UNC6395 has been linked to a large-scale campaign from August 2025 that exploited compromised OAuth tokens for the Salesloft Drift application to infiltrate Salesforce instances. The breach stemmed from the compromise of Salesloft’s GitHub account between March and June 2025. In response, Salesloft has taken the Drift AI chatbot offline, isolated its infrastructure, and initiated stronger security controls.
“We are focused on the ongoing hardening of the Drift Application environment,” the company stated. “This process includes rotating credentials, temporarily disabling certain parts of the Drift application and strengthening security configurations. At this time, we are advising all Drift customers to treat any and all Drift integrations and related data as potentially compromised.”
The second group, UNC6040, has been active since October 2024 and is described by Google as a financially motivated actor. It is known for using vishing campaigns to gain initial access and hijack Salesforce portals for data exfiltration. The group has relied on a modified version of Salesforce Data Loader and custom Python scripts to pull large datasets. The stolen data has in some cases been used for extortion, months after the initial breach.

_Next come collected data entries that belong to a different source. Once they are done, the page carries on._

Lemma node_of c it :
  inv c → it ∈ evs0 → ∃ x, hp c !! addr it = Some x ∧ S0 !! addr it = Some (sinfo x).
Proof.
  intros Hc Hit. assert (is_Some (S0 !! addr it)) as [s Hs].
  { destruct it as [k|k]; [by destruct (ho_info Hok k Hit) as (i & o & _ & -> & _)|].
    assert (C k ∈ evs0) as Hk.
    { apply list_elem_of_split in Hit as (l1 & l2 & Heq). rewrite Heq.
      pose proof (wfe_order _ (ho_wfe Hok) _ _ _ Heq). set_solver. }
    by destruct (ho_info Hok k Hk) as (i & o & _ & _ & ->). }
  rewrite <-(iv_static c Hc) in Hs |- *. rewrite list_lookup_fmap in Hs |- *.
  destruct (hp c !! addr it) as [x|]; [|done]. by exists x.
Qed.

(** The node of the head and what it points to. *)
Lemma head_node c : inv c → ∃ x, hp c !! hd = Some x ∧ next x = first_or (addr <$> minus (linearized c)) None.
Proof. intros Hc. destruct (iv_heap c Hc) as (x & Hx & _ & Hn & _). eauto. Qed.

(** The ids on the stack, which are those of operations. *)
Lemma callIds_range c ids : inv c → callIds (hp c) (calls c) = Some ids → Forall (λ id, 0 ≤ id < n) ids.
Proof.
  intros Hc. unfold callIds. pose proof (iv_calls c Hc) as Hx. revert ids. induction (calls c) as [|x l IH]; intros ids.
  { by intros [= <-]. }
  simpl. intros (id & Hid & (ids' & Hids' & [= <-])%bind_Some)%bind_Some.
  constructor; [|apply IH; [intros y Hy; apply Hx; by right|done]].
  destruct (Hx x) as (k & Hk & Hx1); [left|]. destruct (node_of c (C k) Hc Hk) as (y & Hy & Hs).
  destruct (ho_info Hok k Hk) as (i & o & _ & Hi & _). rewrite Hi in Hs. injection Hs as _ _ Hidk.
  rewrite Hx1, Hy in Hid. injection Hid as <-. rewrite <-Hidk. apply (ho_id Hok _ Hk).
Qed.

(** The ids are in the part of the nodes that does not change. *)
Lemma callIds_static (h h' : list (node Inp Out)) (cs : list (ptr * St)) : sinfo <$> h = sinfo <$> h' → callIds h cs = callIds h' cs.
Proof.
  intros Hs. unfold callIds. apply mapM_ext. intros x. apply (f_equal (.!! x.1)) in Hs. rewrite !list_lookup_fmap in Hs.
  destruct (h !! x.1) as [a|], (h' !! x.1) as [b|]; simpl in *; try done. by injection Hs as _ _ ->.
Qed.

Lemma longerPrefix_total sq a len lg x ids :
  0 ≤ x < n → sq !! a = Some ids → legal ids → cells_ok sq lg →
  ∃ lg', longerPrefix sq a len lg x = Some lg' ∧ cells_ok sq lg'.
Proof.
  intros Hx Ha Hleg [Hl Hp].
  assert (cells_ok sq (<[Z.to_nat x := Some a]> lg)) as Hset.
  { split; [by rewrite length_insert|]. intros p.
    intros [i [(_ & [= <-] & _)|[_ Hi]]%list_lookup_insert_Some]%list_elem_of_lookup; [by eexists|].
    apply Hp. by eapply list_elem_of_lookup_2. }
  unfold longerPrefix. destruct (index_total lg x) as [cell Hcell]; [lia|]. rewrite Hcell. simpl.
  rewrite set_index_Some by lia. destruct cell as [p|]; [|by eexists].
  apply index_Some in Hcell as [_ Hcell]. destruct (Hp p) as (old & -> & _); [by eapply list_elem_of_lookup_2|].
  simpl. case_match; by eexists.
Qed.

Lemma updateLongest_total c :
  inv c → ∃ sq lg, updateLongest c = Some (mkConf (hp c) (cur c) (linearized c) (cache c) (calls c) (state c) sq lg) ∧
    cells_ok sq lg.
Proof.
  intros Hc. destruct (iv_state c Hc) as (ids & Hids & Hleg). pose proof (callIds_range c ids Hc Hids) as Hr.
  unfold updateLongest. rewrite Hids. simpl.
  assert (∀ sq lg l, sq !! length (seqs c) = Some ids → Forall (λ id, 0 ≤ id < n) l → cells_ok sq lg →
    ∃ lg', foldl (λ acc id, l ← acc; longerPrefix sq (length (seqs c)) (zlen (calls c)) l id) (Some lg) l = Some lg' ∧
      cells_ok sq lg') as Hfold.
  { clear Hids Hr. intros sq lg l Hsq Hr. revert lg. induction Hr as [|x l Hx Hr IH]; intros lg Hlg; [by exists lg|]. simpl.
    destruct (longerPrefix_total sq (length (seqs c)) (zlen (calls c)) lg x ids Hx Hsq) as (lg1 & -> & Hlg1);
      [by eexists|done|]. by apply IH. }
  destruct (Hfold (seqs c ++ [ids]) (longest c) ids) as (lg & -> & Hlg); [|done| |by eexists _, lg].
  { by rewrite lookup_app_r, Nat.sub_diag by lia. }
  destruct (iv_longest c Hc) as [Hl Hp]. split; [done|]. intros p (s & Hs & Hls)%Hp. exists s.
  split; [|done]. rewrite lookup_app_l; [done|]. by eapply lookup_lt_Some.
Qed.

(** ** Steps of the loop *)
Lemma minus_set lin lin' k :
  (∀ q, 0 ≤ q → bit lin' q = (q =? k) || bit lin q) → minus lin' = remove k (minus lin).
Proof.
  intros Hb. unfold minus, remove. pose proof (ho_id Hok) as Hid. induction evs0 as [|it evs IH]; [done|].
  assert (minus_ : filter (λ it, bit lin' (op_of it) = false) evs =
    filter (λ it, op_of it ≠ k) (filter (λ it, bit lin (op_of it) = false) evs)) by (apply IH; set_solver).
  rewrite !filter_cons. specialize (Hid it ltac:(left)). rewrite Hb by lia.
  destruct (bit lin (op_of it)), (Z.eqb_spec (op_of it) k); simpl; rewrite ?filter_cons, ?minus_;
    repeat case_decide; done || congruence.
Qed.

Lemma step_body c c1 :
  inv c → minus (linearized c) ≠ [] → body model hd computePartial false c = Some (inl c1) → runs c c1.
Proof.
  intros Hc Hne Hb. exists 1%nat. intros k i. exists (S i). simpl. destruct (head_node c Hc) as (x & -> & Hx). simpl.
  rewrite Hx. destruct (minus (linearized c)); [done|]. simpl. change (nokill i) with false. by rewrite Hb.
Qed.

Lemma step_return c b :
  inv c → minus (linearized c) ≠ [] → body model hd computePartial false c = Some (inr b) →
  returns c (b, (seqs c, longest c)).
Proof.
  intros Hc Hne Hb. exists 1%nat. intros k i. simpl. destruct (head_node c Hc) as (x & -> & Hx). simpl.
  rewrite Hx. destruct (minus (linearized c)); [done|]. simpl. change (nokill i) with false. by rewrite Hb.
Qed.

Lemma step_exit c : inv c → minus (linearized c) = [] → ∃ sq lg, returns c (true, (sq, lg)) ∧ cells_ok sq lg.
Proof.
  intros Hc Hne. destruct (iv_state c Hc) as (ids & Hids & Hleg).
  exists (seqs c ++ [ids]), (replicate (length (longest c)) (Some (length (seqs c)))). split.
  - exists 1%nat. intros k i. simpl.
    destruct (head_node c Hc) as (x & -> & Hx). simpl. rewrite Hx, Hne. simpl. by rewrite Hids.
  - split; [rewrite length_replicate; apply (iv_longest c Hc)|]. intros p [[= ->] _]%elem_of_replicate.
    exists ids. rewrite lookup_app_r, Nat.sub_diag by lia. split; [done|by eexists].
Qed.

Lemma uint_id k : 0 ≤ k < n → uint k = k.
Proof. intros Hk. pose proof (ho_n Hok). unfold uint, word64. apply Z.mod_small. lia. Qed.

Definition moveTo (c : conf) (p : option ptr) : conf :=
  mkConf (hp c) p (linearized c) (cache c) (calls c) (state c) (seqs c) (longest c).

Lemma inv_moveTo c p : inv c → inv (moveTo c p).
Proof. by intros []. Qed.

(** The node of a remaining call, and that of its return. *)
Lemma call_node c pre k rest :
  inv c → minus (linearized c) = pre ++ C k :: rest →
  ∃ x y i o, hp c !! addr (C k) = Some x ∧ nmatch x = Some (addr (R k)) ∧ nid x = k ∧ nvalue x = Some (inl i) ∧
    next x = first_or (addr <$> rest) None ∧ hp c !! addr (R k) = Some y ∧ nvalue y = Some (inr o) ∧
    opio k = Some (i, o).
Proof.
  intros Hc Hm. assert (C k ∈ evs0) as Hk by (apply (minus_sub (linearized c)); rewrite Hm; set_solver).
  pose proof (wfe_return _ (ho_wfe Hok) k Hk) as HRk. destruct (ho_info Hok k Hk) as (i & o & Hio & HC & HR).
  destruct (node_of c _ Hc Hk) as (x & Hx & Hsx). destruct (node_of c _ Hc HRk) as (y & Hy & Hsy).
  rewrite HC in Hsx. rewrite HR in Hsy. injection Hsx as ? ? ?. injection Hsy as ? ? ?.
  exists x, y, i, o. split_and!; try done. pose proof (iv_heap c Hc) as Hs. rewrite Hm, fmap_app, fmap_cons in Hs.
  change (hd :: (addr <$> pre) ++ addr (C k) :: (addr <$> rest)) with ((hd :: (addr <$> pre)) ++ addr (C k) :: (addr <$> rest)) in Hs.
  apply seg_app in Hs as [_ (x' & Hx' & _ & Hn & _)]. rewrite Hx in Hx'. by injection Hx' as <-.
Qed.

(** The state after a call has been taken. *)
Definition pushed (c : conf) (k : Z) (h : list (node Inp Out)) (lin : bitset) (st : St) : conf :=
  mkConf h (first_or (addr <$> minus lin) None) lin
    (<[hash lin := default [] (cache c !! hash lin) ++ [mkCache lin st]]> (cache c))
    (calls c ++ [(addr (C k), state c)]) st (seqs c) (longest c).

Lemma cached_pushed c k h lin st e :
  cached e (cache (pushed c k h lin st)) → cached e (cache c) ∨ e = mkCache lin st.
Proof.
  intros [b Hb]. simpl in Hb. destruct (decide (b = hash lin)) as [-> |Hne].
  - rewrite lookup_insert_eq in Hb. simpl in Hb. apply elem_of_app in Hb as [Hb|Hb]; [left; by eexists|right; set_solver].
  - rewrite lookup_insert_ne in Hb by done. left. by eexists.
Qed.

(** Taking call [k]: the heap after [lift] is a frame of the search without [k], and [unlift] leads back. *)
Lemma push_inv c pre k rest lin :
  inv c → minus (linearized c) = pre ++ C k :: rest → set (linearized c) k = Some lin →
  ∃ h, lift (addr (C k)) (hp c) = Some h ∧ unlift (addr (C k)) h = Some (hp c) ∧
    (∀ i o st, opio k = Some (i, o) → Step model (state c) i o = (true, st) → inv (pushed c k h lin st)) ∧
    minus lin = remove k (minus (linearized c)) ∧
    (length (minus lin) < length (minus (linearized c)))%nat ∧ clear lin k = Some (linearized c) ∧
    within (linearized c) lin ∧ ~ within lin (linearized c).
Proof.
  intros Hc Hm Hset.
  assert (C k ∈ evs0 ∧ bit (linearized c) k = false) as [Hk Hbit].
  { apply (minus_sub (linearized c) (C k)). rewrite Hm. set_solver. }
  pose proof (ho_id Hok _ Hk) as Hr. simpl in Hr.
  destruct (set_spec n (linearized c) k (iv_lin c Hc) Hr) as (lin' & Hset' & Hwf & _ & Hbits).
  rewrite Hset in Hset'. injection Hset' as <-.
  pose proof (minus_set (linearized c) lin k Hbits) as Hminus.
  destruct (split_op _ _ _ _ (wfe_minus (linearized c)) Hm) as (r1 & r2 & Hrest & Hrem).
  destruct (call_node c pre k rest Hc Hm) as (x & y & i & o & Hx & Hmx & Hidx & _).
  pose proof (iv_heap c Hc) as Hs. pose proof (addr_NoDup (linearized c)) as Hnd.
  rewrite Hm, Hrest in Hs, Hnd. rewrite fmap_app, fmap_cons, fmap_app, fmap_cons in Hs, Hnd.
  destruct (lift_spec (hp c) hd _ _ _ _ _ x Hnd Hs Hx Hmx) as (h & Hl & Hs' & Hu & Hst).
  exists h. split_and!; [done|done| |done| |eapply (clear_set n); [apply (iv_lin c Hc)|done..]| |].
  - intros i' o' st Hio Hstep. split; simpl; [|rewrite Hst; apply (iv_static c Hc)|done| | |apply (iv_longest c Hc)].
    + rewrite Hminus, Hrem, !fmap_app. exact Hs'.
    + intros z [Hz|Hz]%elem_of_app; [by apply (iv_calls c Hc)|]. apply list_elem_of_singleton in Hz as ->. by exists k.
    + destruct (iv_state c Hc) as (ids & Hids & Hrep). exists (ids ++ [k]). split.
      * rewrite <-(callIds_static h (hp c)) in Hids by done. unfold callIds in *. apply mapM_Some in Hids. apply mapM_Some.
        apply Forall2_app; [done|]. constructor; [|constructor]. simpl.
        apply (f_equal (.!! addr (C k))) in Hst. rewrite !list_lookup_fmap, Hx in Hst.
        destruct (h !! addr (C k)) as [x'|]; [|done]. injection Hst as _ _ Hx'. simpl. by rewrite Hx', Hidx.
      * rewrite replay_snoc, Hrep. simpl. rewrite Hio. simpl. by rewrite Hstep.
  - rewrite Hminus, Hrem, Hm, Hrest. rewrite !length_app. simpl. rewrite length_app. simpl. lia.
  - intros q Hq Hb. by rewrite Hbits, Hb, orb_true_r.
  - intros Hw. specialize (Hw k ltac:(lia)). rewrite Hbits, Z.eqb_refl, Hbit in Hw by lia. by specialize (Hw eq_refl).
Qed.

(** The body at a call. *)
Lemma body_call c pre k rest i o ok st :
  inv c → minus (linearized c) = pre ++ C k :: rest → cur c = Some (addr (C k)) →
  opio k = Some (i, o) → Step model (state c) i o = (ok, st) →
  ∃ lin, set (linearized c) k = Some lin ∧
  body model hd computePartial false c =
    if ok && negb (cacheContains model (cache c) (mkCache lin st))
    then h ← lift (addr (C k)) (hp c); Some (inl (pushed c k h lin st))
    else Some (inl (moveTo c (first_or (addr <$> rest) None))).
Proof.
  intros Hc Hm Hcur Hio Hstep. destruct (call_node c pre k rest Hc Hm) as (x & y & i' & o' & Hx & Hmx & Hid & Hvx & Hnx & Hy & Hvy & Hio').
  rewrite Hio in Hio'. injection Hio' as <- <-.
  assert (C k ∈ evs0) as Hk by (apply (minus_sub (linearized c)); rewrite Hm; set_solver).
  pose proof (ho_id Hok _ Hk) as Hr. simpl in Hr.
  destruct (set_spec n (linearized c) k (iv_lin c Hc) Hr) as (lin & Hset & _). exists lin. split; [done|].
  unfold body. rewrite Hcur. simpl. rewrite Hx. simpl. rewrite Hmx. simpl. rewrite Hy. simpl. rewrite Hvx, Hvy. simpl.
  rewrite Hstep, Hnx, Hid, (uint_id k Hr). unfold clone. destruct ok; simpl; [|done]. rewrite Hset. simpl.
  destruct (cacheContains model (cache c) (mkCache lin st)) eqn:Hcc; simpl; [done|].
  destruct (push_inv c pre k rest lin Hc Hm Hset) as (h & Hl & _ & Hinv & _). rewrite Hl. simpl.
  specialize (Hinv i o st Hio Hstep). destruct (head_node _ Hinv) as (z & Hz & Hzn). simpl in Hz, Hzn. rewrite Hz. simpl. by rewrite Hzn.
Qed.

“UNC6040 threat actors have utilized phishing panels, directing victims to visit from their mobile phones or work computers during the social engineering calls,” the FBI said. “After obtaining access, UNC6040 threat actors have then used API queries to exfiltrate large volumes of data in bulk.”
Google has attributed the extortion phase to another cluster, UNC6240, which has claimed affiliation with ShinyHunters. Although ShinyHunters recently announced, alongside Scattered Spider and LAPSUS$, that they are shutting down — saying, “Our objectives having been fulfilled, it is now time to say goodbye” — security researchers warn this may be temporary.
“Recent arrests may have prompted the group to lay low, but history tells us this is often temporary,” said Sam Rubin of Unit 42. “Silence from a threat group does not equal safety.”